*PROBLEM REQUIREMENTS:*
Nothing is needed except the lines below that run from the one with "Some (JObj ∅)" through the one with "Definition answer (text", repeated exactly.

*Collected data:*
◆ ◆ ◆

(** One turn of the loop over the rows. *)
Definition show_row (data : list shown_row) (r : selected_row)
  : list shown_row :=
  if filled (sel_statement r) then
    data ++ [{| shown_id := sel_id r; shown_date := sel_date r;
                shown_type := u "Personal Statement";
                shown_content :=
                  u "Conditions: " ++ column_text (sel_conditions r)
                  ++ nl ++ nl
                  ++ take 300 (default [] (sel_statement r)) ++ u "..." |}]
  else if filled (sel_summary r) then
    data ++ [{| shown_id := sel_id r; shown_date := sel_date r;
                shown_type := u "Evidence Summary";
                shown_content :=
                  take 400 (default [] (sel_summary r)) ++ u "..." |}]
  else data.

(** The rows of the frame [load_claims] returns for the rows selected. *)
Definition shown_claims (selected : list selected_row) : list shown_row :=
  foldl show_row [] selected.


(** The columns the query of [load_claims] selects from a stored row. *)
Definition selected_of (id : Z) (r : claim_row) : selected_row :=
  {| sel_id := id; sel_date := row_date r;
     sel_conditions := row_conditions r;
     sel_statement := row_statement r;
     sel_summary := row_summary r |}.
End Legacy.

(** ** The shape of an aggregate

    The data model's typing of what the exporter reads: the profile is a
    record; issues, mappings and saved statements are sequences of records;
    the details of an issue, the body of a statement and the evidence summary
    are texts, or are left out. *)

Definition is_record (v : json) : bool :=
  match v with
  | JObj _ => true
  | _ => false
  end.

Definition field (v : json) (key : str) : json :=
  match v with
  | JObj fields => default JNull (fields !! key)
  | _ => JNull
  end.

Definition text_or_empty (v : json) : bool :=
  match v with
  | JStr _ => true
  | _ => negb (truthy v)
  end.

Definition records (ok : json → bool) (v : json) : bool :=
  match v with
  | JArr items => forallb (λ i, is_record i && ok i) items
  | _ => false
  end.

Definition aggregate_typed (app_data : gmap str json) : bool :=
  is_record (lookup_or app_data (u "veteran_profile") (JObj ∅))
  && records (λ i, text_or_empty (field i (u "details")))
       (lookup_or app_data (u "issues") (JArr []))
  && records (λ _, true) (lookup_or app_data (u "symptom_mappings") (JArr []))
  && records (λ c, text_or_empty (field c (u "body")))
       (lookup_or app_data (u "claims") (JArr []))
  && text_or_empty (lookup_or app_data (u "evidence_summary") (JStr [])).

(** The section headers of the packet, in order. *)
Definition section_headers : list str :=
  [u "Veteran profile"; u "Claimed issues"; u "Symptom to condition mappings";
   u "Evidence summary"; u "Saved personal statements"].

(** ** Concrete inputs for the examples *)

(** The vector of the table-style parser. *)
Definition table_vector : str :=
  u "Condition | ICD-10 Code" ++ nl
  ++ u "--- | ---" ++ nl
  ++ u "Tinnitus | H93.1" ++ nl
  ++ u "badrow" ++ nl.

(** A decoder that knows four documents and rejects everything else, the
    empty text included. *)
Definition sample_loads (raw : str) : option json :=
  if bool_decide (raw = u "[]") then Some (JArr [])
  else if bool_decide (raw = u "[null]") then Some (JArr [JNull])
  else if bool_decide (raw = u "{}") then Some (JObj ∅)
  else if bool_decide (raw = u "[{}]") then Some (JArr [JObj ∅])
  else None.

Definition sample_repr (v : json) : str := u "<repr>".

(** Gateways: one that always answers with the same text, one that always
    fails. *)
Definition answer (text : str) (r : request) : reply := Completed (Some text).
Definition unreachable (r : request) : reply := Failed (u "Connection error.").

Definition no_pdf (content : list byte) : str + list (option str) :=
  inl (u "EOF marker not found").
Definition no_docx (content : list byte) : str + list str :=
  inl (u "File is not a zip file").

(** A freshly loaded workspace, two uploads with one name and one size, and
    a workspace that already holds a document, a summary and a mapping. *)
Definition fresh_workspace : gmap str json := merge_defaults ∅.

Definition upload_a : upload :=
  {| up_content := [x61]; up_type := Some (u "text/plain");
     up_name := u "exam.txt" |}.
Definition upload_b : upload :=
  {| up_content := [x62]; up_type := Some (u "text/plain");
     up_name := u "exam.txt" |}.

Definition old_mapping : json :=
  JObj (<[u "condition" := JStr (u "Tinnitus")]>
       (<[u "icd10" := JStr (u "H93.1")]> ∅)).

Definition used_workspace : gmap str json :=
  <[u "documents" := JArr [doc_entry upload_a (u "2024-05-01T10:00:00") (u "a")]]>
  (<[u "evidence_summary" := JStr (u "Hearing loss noted in 2019.")]>
  (<[u "symptom_mappings" := JArr [old_mapping]]> fresh_workspace)).

(** A short record followed by a long one: together more than 12,000
    characters. *)
Definition text_document (name text : str) : json :=
  JObj (<[u "name" := JStr name]> (<[u "text" := JStr text]> ∅)).

Definition long_text : str := replicate 12000 121%N.

Definition two_documents : json :=
  JArr [text_document (u "a.txt") (u "hello");
        text_document (u "b.txt") long_text].




Definition sample_eq (v w : json) : bool := false.

(** The ids of stored documents, when every document is a record with a
    text as its id. *)
Definition id_of (d : json) : option str := get d (u "id") ≫= as_str.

◆ ◆ ◆

*YOUR RESPONSE:*
  else if bool_decide (raw = u "{}") then Some (JObj ∅)
  else if bool_decide (raw = u "[{}]") then Some (JArr [JObj ∅])
  else None.

Definition sample_repr (v : json) : str := u "<repr>".

(** Gateways: one that always answers with the same text, one that always
    fails. *)
Definition answer (text : str) (r : request) : reply := Completed (Some text).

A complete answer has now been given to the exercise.